> DESCRIPTION OF THE TASK: Reproduce every record below, character by character.

> RECORD SET:
Inductive promise : Type :=
  | createRequestResultPromise
  | incomingRequestPromise
  | responseResultPromise
  | dataRequestReceivedPromise
  | sendDataResultPromise.

(** The variables of the [describe] block that the listeners read or
    write: [requestId] (set by a test step), and the calls made so far to
    the [resolve] functions of the event promises. *)
Record state : Type := State {
  requestId : value;
  resolved : list (promise * obj);
}.

Definition resolve (p : promise) (callbackData : obj) : M state unit :=
  modify (λ s, State (requestId s) (resolved s ++ [(p, callbackData)])).

Section Listeners.

(** The reference ids drawn by [generateReferenceId()]. *)
Variables rpReferenceId idpReferenceId asServiceReferenceId : value.

Definition rp_callback (callbackData : obj) : M state unit :=
  if strict_eq (field callbackData "type") (VStr "create_request_result")
     && strict_eq (field callbackData "reference_id") rpReferenceId
  then resolve createRequestResultPromise callbackData
  else mret tt.

Definition idp1_callback (callbackData : obj) : M state unit :=
  requestId ← gets requestId;
  if strict_eq (field callbackData "type") (VStr "incoming_request")
     && strict_eq (field callbackData "request_id") requestId
  then resolve incomingRequestPromise callbackData
  else if strict_eq (field callbackData "type") (VStr "response_result")
          && strict_eq (field callbackData "reference_id") idpReferenceId
  then resolve responseResultPromise callbackData
  else mret tt.

Definition as1_callback (callbackData : obj) : M state unit :=
  requestId ← gets requestId;
  if strict_eq (field callbackData "type") (VStr "data_request")
     && strict_eq (field callbackData "request_id") requestId
  then resolve dataRequestReceivedPromise callbackData
  else if strict_eq (field callbackData "type") (VStr "send_data_result")
  then
    if strict_eq (field callbackData "reference_id") asServiceReferenceId
    then resolve sendDataResultPromise callbackData
    else mret tt
  else mret tt.

(** The availability flags imported from [tests/index.js]. *)
Variables ndidAvailable as1Available idp1Available : value.

(** How the emitters hold this file's listener functions. *)
Context {L : Type} (listener : (obj → M state unit) → L).

(** The hook's assignment to [createRequestParams], which no listener
    reads, is left out. *)
Definition before : M (server L) unit :=
  when_ (negb (truthy ndidAvailable) || negb (truthy as1Available)
         || negb (truthy idp1Available)) skip;;
  on rpEventEmitter "callback" (listener rp_callback);;
  on idp1EventEmitter "callback" (listener idp1_callback);;
  on as1EventEmitter "callback" (listener as1_callback).

Definition after : M (server L) unit :=
  removeAllListeners rpEventEmitter "callback";;
  removeAllListeners idp1EventEmitter "callback";;
  removeAllListeners as1EventEmitter "callback".

End Listeners.

(** The [resolve] calls that one callback adds. *)
Definition newly_resolved (l : obj → M state unit) (s : state) (cb : obj)
  : list (promise * obj) :=
  drop (length (resolved s)) (resolved (exec (l cb) s)).

End EnableServiceDestination.

(** ** The too-large-AS-data test
    ([describe('Too large AS data size, response through callback, 1 IdP,
    1 AS, mode 3')]) *)

Module TooLargeAsData.

Inductive promise : Type :=
  | createRequestResultPromise
  | requestStatusPendingPromise
  | incomingRequestPromise
  | responseResultPromise
  | requestStatusConfirmedPromise
  | dataRequestReceivedPromise
  | errorCallbackPromise
  | sendDataResultPromise
  | requestStatusSignedDataPromise
  | requestStatusCompletedPromise
  | requestClosedPromise.

#[global] Instance promise_eq_dec : EqDecision promise.
Proof. solve_decision. Defined.

(** [requestId], the [requestStatusUpdates] array, the calls made to the
    promises' [resolve] functions and to the [sendData] argument of the AS
    listener. *)
Record state : Type := State {
  requestId : value;
  requestStatusUpdates : list obj;
  resolved : list (promise * obj);
  sent : list obj;
}.

Definition resolve (p : promise) (callbackData : obj) : M state unit :=
  modify (λ s, State (requestId s) (requestStatusUpdates s)
                     (resolved s ++ [(p, callbackData)]) (sent s)).

Definition requestStatusUpdates_push (callbackData : obj) : M state unit :=
  modify (λ s, State (requestId s) (requestStatusUpdates s ++ [callbackData])
                     (resolved s) (sent s)).

(** A [sendData] function that does nothing but record the call. *)
Definition sendData (payload : obj) : M state unit :=
  modify (λ s, State (requestId s) (requestStatusUpdates s)
                     (resolved s) (sent s ++ [payload])).

(** The call [sendData(payload)] of a listener's second argument.  The
    argument is what the emitter passed: [None] when it passed nothing that
    can be called, so that the call raises a [TypeError]; otherwise the
    function, which runs on the store and may itself throw. *)
Definition call_sendData (sendData : option (obj → M state unit))
    (payload : obj) : M state unit :=
  match sendData with
  | Some f => f payload
  | None => throw (TypeError "sendData is not a function")
  end.

Section Listeners.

> RESULT OF THE TASK:
Inductive promise : Type :=
  | createRequestResultPromise
  | incomingRequestPromise
  | responseResultPromise
  | dataRequestReceivedPromise
  | sendDataResultPromise.

(** The variables of the [describe] block that the listeners read or
    write: [requestId] (set by a test step), and the calls made so far to
    the [resolve] functions of the event promises. *)
Record state : Type := State {
  requestId : value;
  resolved : list (promise * obj);
}.

Definition resolve (p : promise) (callbackData : obj) : M state unit :=
  modify (λ s, State (requestId s) (resolved s ++ [(p, callbackData)])).

Section Listeners.

(** The reference ids drawn by [generateReferenceId()]. *)
Variables rpReferenceId idpReferenceId asServiceReferenceId : value.

Definition rp_callback (callbackData : obj) : M state unit :=
  if strict_eq (field callbackData "type") (VStr "create_request_result")
     && strict_eq (field callbackData "reference_id") rpReferenceId
  then resolve createRequestResultPromise callbackData
  else mret tt.

Definition idp1_callback (callbackData : obj) : M state unit :=
  requestId ← gets requestId;
  if strict_eq (field callbackData "type") (VStr "incoming_request")
     && strict_eq (field callbackData "request_id") requestId
  then resolve incomingRequestPromise callbackData
  else if strict_eq (field callbackData "type") (VStr "response_result")
          && strict_eq (field callbackData "reference_id") idpReferenceId
  then resolve responseResultPromise callbackData
  else mret tt.

Definition as1_callback (callbackData : obj) : M state unit :=
  requestId ← gets requestId;
  if strict_eq (field callbackData "type") (VStr "data_request")
     && strict_eq (field callbackData "request_id") requestId
  then resolve dataRequestReceivedPromise callbackData
  else if strict_eq (field callbackData "type") (VStr "send_data_result")
  then
    if strict_eq (field callbackData "reference_id") asServiceReferenceId
    then resolve sendDataResultPromise callbackData
    else mret tt
  else mret tt.

(** The availability flags imported from [tests/index.js]. *)
Variables ndidAvailable as1Available idp1Available : value.

(** How the emitters hold this file's listener functions. *)
Context {L : Type} (listener : (obj → M state unit) → L).

(** The hook's assignment to [createRequestParams], which no listener
    reads, is left out. *)
Definition before : M (server L) unit :=
  when_ (negb (truthy ndidAvailable) || negb (truthy as1Available)
         || negb (truthy idp1Available)) skip;;
  on rpEventEmitter "callback" (listener rp_callback);;
  on idp1EventEmitter "callback" (listener idp1_callback);;
  on as1EventEmitter "callback" (listener as1_callback).

Definition after : M (server L) unit :=
  removeAllListeners rpEventEmitter "callback";;
  removeAllListeners idp1EventEmitter "callback";;
  removeAllListeners as1EventEmitter "callback".

End Listeners.

(** The [resolve] calls that one callback adds. *)
Definition newly_resolved (l : obj → M state unit) (s : state) (cb : obj)
  : list (promise * obj) :=
  drop (length (resolved s)) (resolved (exec (l cb) s)).

End EnableServiceDestination.

(** ** The too-large-AS-data test
    ([describe('Too large AS data size, response through callback, 1 IdP,
    1 AS, mode 3')]) *)

Module TooLargeAsData.

Inductive promise : Type :=
  | createRequestResultPromise
  | requestStatusPendingPromise
  | incomingRequestPromise
  | responseResultPromise
  | requestStatusConfirmedPromise
  | dataRequestReceivedPromise
  | errorCallbackPromise
  | sendDataResultPromise
  | requestStatusSignedDataPromise
  | requestStatusCompletedPromise
  | requestClosedPromise.

#[global] Instance promise_eq_dec : EqDecision promise.
Proof. solve_decision. Defined.

(** [requestId], the [requestStatusUpdates] array, the calls made to the
    promises' [resolve] functions and to the [sendData] argument of the AS
    listener. *)
Record state : Type := State {
  requestId : value;
  requestStatusUpdates : list obj;
  resolved : list (promise * obj);
  sent : list obj;
}.

Definition resolve (p : promise) (callbackData : obj) : M state unit :=
  modify (λ s, State (requestId s) (requestStatusUpdates s)
                     (resolved s ++ [(p, callbackData)]) (sent s)).

Definition requestStatusUpdates_push (callbackData : obj) : M state unit :=
  modify (λ s, State (requestId s) (requestStatusUpdates s ++ [callbackData])
                     (resolved s) (sent s)).

(** A [sendData] function that does nothing but record the call. *)
Definition sendData (payload : obj) : M state unit :=
  modify (λ s, State (requestId s) (requestStatusUpdates s)
                     (resolved s) (sent s ++ [payload])).

(** The call [sendData(payload)] of a listener's second argument.  The
    argument is what the emitter passed: [None] when it passed nothing that
    can be called, so that the call raises a [TypeError]; otherwise the
    function, which runs on the store and may itself throw. *)
Definition call_sendData (sendData : option (obj → M state unit))
    (payload : obj) : M state unit :=
  match sendData with
  | Some f => f payload
  | None => throw (TypeError "sendData is not a function")
  end.

Section Listeners.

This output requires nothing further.